# Doppler shift for an observer in circular motion

• I
Gold Member
Say we have an observer in perfectly circular motion around a source, like a star.

Is it reasonable to apply the angle change formula ##cos \theta_o = \frac{cos \theta_s - \frac{v}{c}}{1-\frac{v}{c}cos \theta_s}## and then take the component of the motion parallel to the light wave in the observers frame and apply the doppler shift formula to it in order to obtain a doppler shift?

PeterDonis
Mentor
Doppler shift of what?
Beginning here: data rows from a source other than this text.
(* ===== verification/Gc.v ===== *)
(** * The client's collector

    The goroutine [gc] of [client/rpc_client.go] and its channel: the calls that end
    send their streams, [gc] takes them and closes them, and with them their
    connections, until [Close] closes the channel [done].  It runs beside the calls
    and the pool of [Pool]; a stream is shown by its connection. *)
From S2P Require Import Prelude Pool.

Definition CLEAN_CHANNEL_SIZE : nat := 64.

(** [gc_held] are the connections of the calls that go on, [gc_pending] those of calls
    that are over but for their sending, [gc_ch] is what is in [gcCh]; [gc_running] is
    whether [gc] has not returned.  What was sent and taken is remembered. *)
Record gcstate := mkGc {
  gc_pool : pool;
  gc_held : list nat;
  gc_pending : list nat;
  gc_ch : list nat;
  gc_done : bool;
  gc_running : bool;
  gc_sent : list nat;
  gc_taken : list nat
}.

Definition new_gc (sz ttl : Z) : gcstate := mkGc (newPool sz ttl) [] [] [] false true [] [].

(** What [gc] does in a turn of its loop. *)
Inductive gc_turn : gcstate -> gcstate -> Prop :=
| gc_take i p held pending ch done sent taken o p' :
    poolConn_Close i p = (o, p') ->
    gc_turn (mkGc p held pending (i :: ch) done true sent taken) (mkGc p' held pending ch done true sent (taken ++ [i]))
| gc_exit p held pending ch sent taken :
    gc_turn (mkGc p held pending ch true true sent taken) (mkGc p held pending ch true false sent taken).

(** The calls, [gc], and [Close].  A call gets a connection or fails; when it is over,
    it releases the connection if its request is a stream, and then sends. *)
Inductive gc_step : gcstate -> gcstate -> Prop :=
| call_get protocol addr now now' dial p held pending ch done running sent taken i p' :
    getConn protocol addr now now' dial p = (Ret i, p') -> 0 < now -> 0 < now' ->
    gc_step (mkGc p held pending ch done running sent taken) (mkGc p' (i :: held) pending ch done running sent taken)
| call_fails protocol addr now now' dial p held pending ch done running sent taken e p' :
    getConn protocol addr now now' dial p = (Fail e, p') -> 0 < now -> 0 < now' ->
    gc_step (mkGc p held pending ch done running sent taken) (mkGc p' held pending ch done running sent taken)
| call_ends (stream : bool) protocol addr i err p held1 held2 pending ch done running sent taken o p' :
    (if stream then release protocol addr i err else ret tt) p = (o, p') ->
    gc_step (mkGc p (held1 ++ i :: held2) pending ch done running sent taken)
      (mkGc p' (held1 ++ held2) (pending ++ [i]) ch done running sent taken)
| call_sends i p held pending1 pending2 ch done running sent taken :
    (length ch < CLEAN_CHANNEL_SIZE)%nat ->
    gc_step (mkGc p held (pending1 ++ i :: pending2) ch done running sent taken)
      (mkGc p held (pending1 ++ pending2) (ch ++ [i]) done running (sent ++ [i]) taken)
| gc_turns s s' : gc_turn s s' -> gc_step s s'
| close_done p held pending ch running sent taken :
    gc_step (mkGc p held pending ch false running sent taken) (mkGc p held pending ch true running sent taken).

Definition gc_reachable (sz ttl : Z) (s : gcstate) : Prop := rtc gc_step (new_gc sz ttl) s.

Lemma gc_invariant sz ttl (P : gcstate -> Prop) :
  P (new_gc sz ttl) -> (forall s s', gc_step s s' -> P s -> P s') -> forall s, gc_reachable sz ttl s -> P s.
Proof. intros H0 Hstep. apply rtc_ind_r; [exact H0|]. intros s s' _ Hs. by apply Hstep. Qed.

(** ** The pool beside the collector *)

Section Reachable.
Context (sz ttl : Z).

(** The pool does not see the channel: its connections are held by the calls, and
    may be by those that let go of them without a release. *)
Definition pool_of (s : gcstate) (h : list nat) : Prop :=
  reachable sz ttl (gc_pool s, h) /\ exists rest, h ≡ₚ gc_held s ++ rest.

Lemma step_refines s s' h : gc_step s s' -> pool_of s h -> exists h', pool_of s' h'.
Proof.
  intros Hs [Hr [rest Hh]]. inversion Hs; subst; cbn [gc_pool gc_held] in *.
  - exists (i :: h). split; [eapply reach_step; [done|by eapply step_get]|]. exists rest. by rewrite Hh.
  - exists h. split; [eapply reach_step; [done|by eapply step_get_fails]|]. by exists rest.
  - destruct stream.
    + assert (Hin : i ∈ h) by (rewrite Hh; rewrite !elem_of_app, elem_of_cons; auto).
      apply list_elem_of_split in Hin as (h1 & h2 & ->). exists (h1 ++ h2). split; [eapply reach_step; [done|by eapply step_release]|].
      exists rest. cbn [gc_held]. rewrite <- app_assoc. apply (Permutation_app_inv h1 h2 held1 (held2 ++ rest) i). rewrite Hh. by rewrite <- app_assoc.
    + unfold ret in *. simplify_eq. exists h. split; [done|]. exists (i :: rest). rewrite Hh. cbn [gc_held].
      rewrite <- !app_assoc. cbn [app]. apply Permutation_app_head. apply Permutation_middle.
  - exists h. split; [done|]. by exists rest.
  - match goal with H : gc_turn _ _ |- _ => inversion H; subst; cbn [gc_pool gc_held] in * end.
    + exists h. split; [eapply reach_step; [done|by eapply step_gc]|]. by exists rest.
    + exists h. split; [done|]. by exists rest.
  - exists h. split; [done|]. by exists rest.
Qed.

(** What a client does with its pool and its collector is a run of the pool. *)
Lemma gc_refines_pool s : gc_reachable sz ttl s -> exists h, reachable sz ttl (gc_pool s, h) /\ gc_held s ⊆+ h.
Proof.
  intros Hs. assert (H : exists h, pool_of s h).
  { revert s Hs. apply gc_invariant.
    - exists []. split; [apply reach_new|]. by exists [].
    - intros s s' Hs [h Hh]. by eapply step_refines. }
  destruct H as (h & Hr & rest & Hh). exists h. split; [done|]. rewrite Hh. by apply submseteq_inserts_r.
Qed.

End Reachable.

(** ** The channel *)

(** The channel is never over its size and hands over in order; [gc] leaves only when
    the client is closed. *)
Record channel_ok (s : gcstate) : Prop := {
  ch_size : (length (gc_ch s) <= CLEAN_CHANNEL_SIZE)%nat;
  ch_order : gc_sent s = gc_taken s ++ gc_ch s;
  ch_exit : gc_running s = false -> gc_done s = true
}.

Lemma step_channel s s' : gc_step s s' -> channel_ok s -> channel_ok s'.
Proof.
  intros Hs [Hl Ho He]. inversion Hs; subst; try (by split).
  - cbn [gc_ch gc_sent gc_taken] in *. split; cbn [gc_ch gc_sent gc_taken]; [rewrite length_app; cbn; lia|by rewrite Ho, app_assoc|done].
  - match goal with H : gc_turn _ _ |- _ => inversion H; subst end; [|by split].
    split; cbn [gc_ch gc_sent gc_taken] in *; [cbn in Hl; lia|by rewrite Ho, <- app_assoc|done].
Qed.

Section Channel.
Context (sz ttl : Z).

Lemma reachable_channel s : gc_reachable sz ttl s -> channel_ok s.
Proof.
  revert s. apply gc_invariant; [|by apply step_channel]. split; cbn; [unfold CLEAN_CHANNEL_SIZE; lia|done|done].
Qed.

(** *** The connections of the streams are the pool's *)

Lemma getConn_ptr protocol addr now now' dial p o p' :
  getConn protocol addr now now' dial p = (o, p') -> (next_ptr p <= next_ptr p')%nat.
Proof.
  unfold getConn, bind. pose proof (getConn_loop_ptr (pool_key protocol addr) now (reverse (conns_of (pool_key protocol addr) p)) p) as Hn.
  cbv zeta. destruct (getConn_loop _ _ _ p) as [[[i|]|e| |] p1]; cbn [snd] in Hn; try (intros [= _ <-]; lia).
  destruct dial as [e|]; intros [= _ <-]; cbn; lia.
Qed.

Lemma Close_ptr i p : next_ptr (poolConn_Close i p).2 = next_ptr p.
Proof. unfold poolConn_Close. destruct (store p !! i) as [c|]; [|done]. by destruct (once c). Qed.

Lemma release_ptr protocol addr i err p : next_ptr (release protocol addr i err p).2 = next_ptr p.
Proof.
  unfold release. destruct (store p !! i) as [c|]; [|done]. destruct (created c =? 0); [done|]. destruct err as [e|].
  - pose proof (Close_ptr i p) as H. unfold or_zero. by destruct (poolConn_Close i p) as [[] p'].
  - cbv zeta. by destruct (_ <=? _).
Qed.

Definition known (s : gcstate) : Prop := Forall (fun i => (i < next_ptr (gc_pool s))%nat) (gc_held s ++ gc_pending s ++ gc_ch s).

(** All that is kept on the way. *)
Record gc_ok (s : gcstate) : Prop := {
  go_pool : exists h, pool_of sz ttl s h;
  go_known : known s;
  go_channel : channel_ok s
}.

Ltac parts := intros ?; cbn [gc_held gc_pending gc_ch]; rewrite ?elem_of_app, ?elem_of_cons, ?elem_of_app, ?elem_of_nil; tauto.

Lemma known_mono s s' : known s -> (next_ptr (gc_pool s) <= next_ptr (gc_pool s'))%nat ->
  gc_held s' ++ gc_pending s' ++ gc_ch s' ⊆ gc_held s ++ gc_pending s ++ gc_ch s -> known s'.
Proof. unfold known. rewrite !Forall_forall. intros H Hn Hs i Hi. specialize (H i (Hs i Hi)). cbn in *. lia. Qed.

Lemma step_known s s' h : gc_step s s' -> pool_of sz ttl s h -> known s -> known s'.
Proof.
  intros Hs [Hr _] Hk. inversion Hs; subst; cbn [gc_pool] in *.
  - pose proof (getConn_ok sz ttl protocol addr now now' dial p h (pool_reachable_ok _ _ _ Hr) ltac:(done)) as Hg.
    match goal with H : getConn _ _ _ _ _ _ = _ |- _ => rewrite H in Hg; pose proof (getConn_ptr _ _ _ _ _ _ _ _ H) as Hp end.
    destruct Hg as (Hok & _ & _). unfold known in *. cbn [gc_held gc_pending gc_ch gc_pool app] in *. apply Forall_cons. split.
    + apply (proj2 (po_held _ _ _ _ Hok)). by left.
    + eapply Forall_impl; [exact Hk|]. cbn. intros; lia.
  - match goal with H : getConn _ _ _ _ _ _ = _ |- _ => pose proof (getConn_ptr _ _ _ _ _ _ _ _ H) end.
    eapply known_mono; [exact Hk|done|]. parts.
  - assert (next_ptr p' = next_ptr p) as Hp.
    { destruct stream; [|unfold ret in *; by simplify_eq]. pose proof (release_ptr protocol addr i err p) as E.
      match goal with H : release _ _ _ _ _ = _ |- _ => by rewrite H in E end. }
    eapply known_mono; [exact Hk|cbn; lia|]. parts.
  - eapply known_mono; [exact Hk|done|]. parts.
  - match goal with H : gc_turn _ _ |- _ => inversion H; subst end.
    + match goal with H : poolConn_Close ?i ?p = _ |- _ => pose proof (Close_ptr i p) as E; rewrite H in E end.
      eapply known_mono; [exact Hk|cbn in *; lia|]. parts.
    + eapply known_mono; [exact Hk|done|]. parts.
  - eapply known_mono; [exact Hk|done|]. parts.
Qed.

Lemma reachable_gc_ok s : gc_reachable sz ttl s -> gc_ok s.
Proof.
  intros Hs. assert (H : (exists h, pool_of sz ttl s h) /\ known s).
  { revert s Hs. apply gc_invariant.
    - split; [|by apply Forall_nil]. exists []. split; [apply reach_new|]. by exists [].
    - intros s s' Hs [[h Hh] Hk]. split; [by eapply step_refines|by eapply step_known]. }
  destruct H. split; [done|done|by apply reachable_channel].
Qed.

(** *** [gc] on its own *)

Lemma turns_drain ch h : forall p held pending done sent taken,
  pool_ok sz ttl p h -> Forall (fun i => (i < next_ptr p)%nat) ch ->
  exists p', rtc gc_turn (mkGc p held pending ch done true sent taken) (mkGc p' held pending [] done true sent (taken ++ ch))
    /\ Forall (closed_conn p') ch /\ forall i, closed_conn p i -> closed_conn p' i.
Proof.
  induction ch as [|i ch IH]; intros p held pending done sent taken Hok Hch.
  - exists p. rewrite app_nil_r. split_and!; [reflexivity|by apply Forall_nil|done].
  - apply Forall_cons in Hch as [Hi Hch]. apply (po_alloc _ _ _ _ Hok) in Hi as [c Hc].
    destruct (Close_frames i c p Hc (po_once _ _ _ _ Hok i c Hc)) as [(Hn & _ & Hf) Hcl].
    pose proof (poolConn_Close_ok sz ttl i p h Hok) as Hok1.
    destruct (poolConn_Close i p) as [o p1] eqn:E. cbn [snd] in *.
    destruct (IH p1 held pending done sent (taken ++ [i]) Hok1) as (p' & H & Hall & Hkeep).
    { eapply Forall_impl; [exact Hch|]. cbn. by rewrite Hn. }
    exists p'. rewrite <- app_assoc in H. split_and!; [eapply rtc_l; [by eapply gc_take|exact H]| |auto].
    apply Forall_cons. auto.
Qed.

(** C26. As long as the client is not closed, [gc] alone, with no other goroutine's help,
    comes to have closed the connection of every stream that was sent to it, in the
    order of the sending, and the channel is empty, so that no call waits for it. *)
Theorem gc_drains s : gc_reachable sz ttl s -> gc_done s = false ->
  exists s', rtc gc_turn s s' /\ gc_ch s' = [] /\ gc_taken s' = gc_sent s /\ gc_running s' = true
    /\ Forall (closed_conn (gc_pool s')) (gc_ch s).
Proof.
  intros Hs Hd. destruct (reachable_gc_ok s Hs) as [[h [Hr _]] Hk [_ Ho He]].
  destruct s as [p held pending ch done running sent taken]. cbn in *. destruct running; [|by rewrite He in Hd].
  unfold known in Hk. rewrite !Forall_app in Hk. destruct Hk as (_ & _ & Hk).
  destruct (turns_drain ch h p held pending done sent taken (pool_reachable_ok _ _ _ Hr) Hk) as (p' & H & Hall & _).
  eexists. split; [exact H|]. cbn. by rewrite Ho.
Qed.

(** *** After [gc] has left *)

Lemma step_after s s' : gc_step s s' -> gc_running s = false ->
  gc_running s' = false /\ gc_taken s' = gc_taken s
  /\ (length (gc_ch s) = CLEAN_CHANNEL_SIZE -> gc_ch s' = gc_ch s /\ gc_pending s ⊆ gc_pending s').
Proof.
  intros Hs Hr. inversion Hs; subst; cbn [gc_running gc_taken gc_ch gc_pending] in *; try done.
  - split_and!; [done|done|]. intros _. split; [done|]. parts.
  - split_and!; [done|done|]. intros. lia.
  - match goal with H : gc_turn _ _ |- _ => inversion H; subst; cbn in *; done end.
Qed.

(** C27. Once [gc] has seen that the client is closed and has left, no stream is closed
    any more, neither those that wait in the channel nor those of the calls that
    still go on; 64 calls at most can end, and all others wait for ever. *)
Theorem closed_client_stuck s s' : gc_reachable sz ttl s -> gc_running s = false -> rtc gc_step s s' ->
  gc_taken s' = gc_taken s /\ (length (gc_sent s') <= length (gc_taken s) + CLEAN_CHANNEL_SIZE)%nat
  /\ (length (gc_ch s) = CLEAN_CHANNEL_SIZE -> gc_ch s' = gc_ch s /\ gc_pending s ⊆ gc_pending s').
Proof.
  intros Hs Hr Hss. assert (Hs' : gc_reachable sz ttl s') by (unfold gc_reachable in *; by etransitivity).
  destruct (go_channel _ (reachable_gc_ok s' Hs')) as [Hl Ho _].
  assert (H : gc_running s' = false /\ gc_taken s' = gc_taken s
    /\ (length (gc_ch s) = CLEAN_CHANNEL_SIZE -> gc_ch s' = gc_ch s /\ gc_pending s ⊆ gc_pending s')).
  { clear Hs Hs' Hl Ho. induction Hss as [s|s s1 s' H1 _ IH]; [by split_and!|].
    destruct (step_after s s1 H1 Hr) as (Hr1 & Ht1 & Hp1). destruct (IH Hr1) as (Hr2 & Ht2 & Hp2). split_and!; [done|congruence|].
    intros Hf. destruct (Hp1 Hf) as [Hc1 Hs1]. rewrite Hc1 in Hp2. destruct (Hp2 Hf) as [Hc2 Hs2]. split; [done|]. by etransitivity. }
  destruct H as (_ & Ht & Hp). split_and!; [done| |done]. rewrite Ho, length_app, Ht. lia.
Qed.

End Channel.

(** ** Witnesses *)

(** A call with the connection [0] that has sent its stream. *)
Definition one_pool : pool := mkPool 1 60 ∅ {[0%nat := mkConn false 0 101]} 1 [].
Definition one_sent : gcstate := mkGc one_pool [] [] [0%nat] false true [0%nat] [].

Lemma one_sent_reachable : gc_reachable 1 60 one_sent.
Proof.
  eapply rtc_l; [eapply (call_get (lit "dubbo") (lit "a") 100 101 None); [vm_compute; reflexivity|lia|lia]|].
  eapply rtc_l; [eapply (call_ends false [] [] 0%nat None _ [] []); reflexivity|].
  eapply rtc_l; [eapply (call_sends 0%nat _ _ [] []); cbn; unfold CLEAN_CHANNEL_SIZE; lia|]. reflexivity.
Qed.

Lemma gc_drains_witness : exists s', rtc gc_turn one_sent s' /\ gc_taken s' = [0%nat] /\ closed_conn (gc_pool s') 0.
Proof.
  destruct (gc_drains 1 60 one_sent one_sent_reachable eq_refl) as (s' & H & _ & Ht & _ & Hc).
  exists s'. split; [exact H|]. split; [exact Ht|]. by inversion Hc.
Defined.

(** The client is closed, and [gc] leaves before it takes the stream. *)
Definition one_left : gcstate := mkGc one_pool [] [] [0%nat] true false [0%nat] [].

Lemma one_left_reachable : gc_reachable 1 60 one_left.
Proof.
  eapply rtc_r; [eapply rtc_r; [exact one_sent_reachable|apply close_done]|]. apply gc_turns, gc_exit.
Qed.

Lemma closed_client_stuck_witness :
  created <$> store (gc_pool one_left) !! 0%nat = Some 101 /\ forall s', rtc gc_step one_left s' -> gc_taken s' = [].
Proof.
  split; [reflexivity|]. intros s' Hs.
  destruct (closed_client_stuck 1 60 one_left s' one_left_reachable eq_refl Hs) as (H & _). exact H.
Defined.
Light coming from the star?

Gold Member
Yes.

PeterDonis
Mentor

• BiGyElLoWhAt
Gold Member
Well, the velocity component parallel to light comes out to be ##-v^2/c## using a coordinate system such that the light from the source always points along the y axis (and thus the observer is moving along the x axis).
Plugging that into the doppler shift formula ##f_s/f_0 = \sqrt{\frac{1+\beta}{1-\beta}}## you get ##\frac{f_s}{f_0} = \frac{1+\frac{-v^2}{c^2}}{1-\frac{-v^2}{c^2}}## whiiichhh appears to be the transverse doppler shift. That's cool. Thanks.

*-x axis, because convention, +theta direction.

Gold Member
I suppose I should have just worked it out. I didn't realize that they led to the same thing.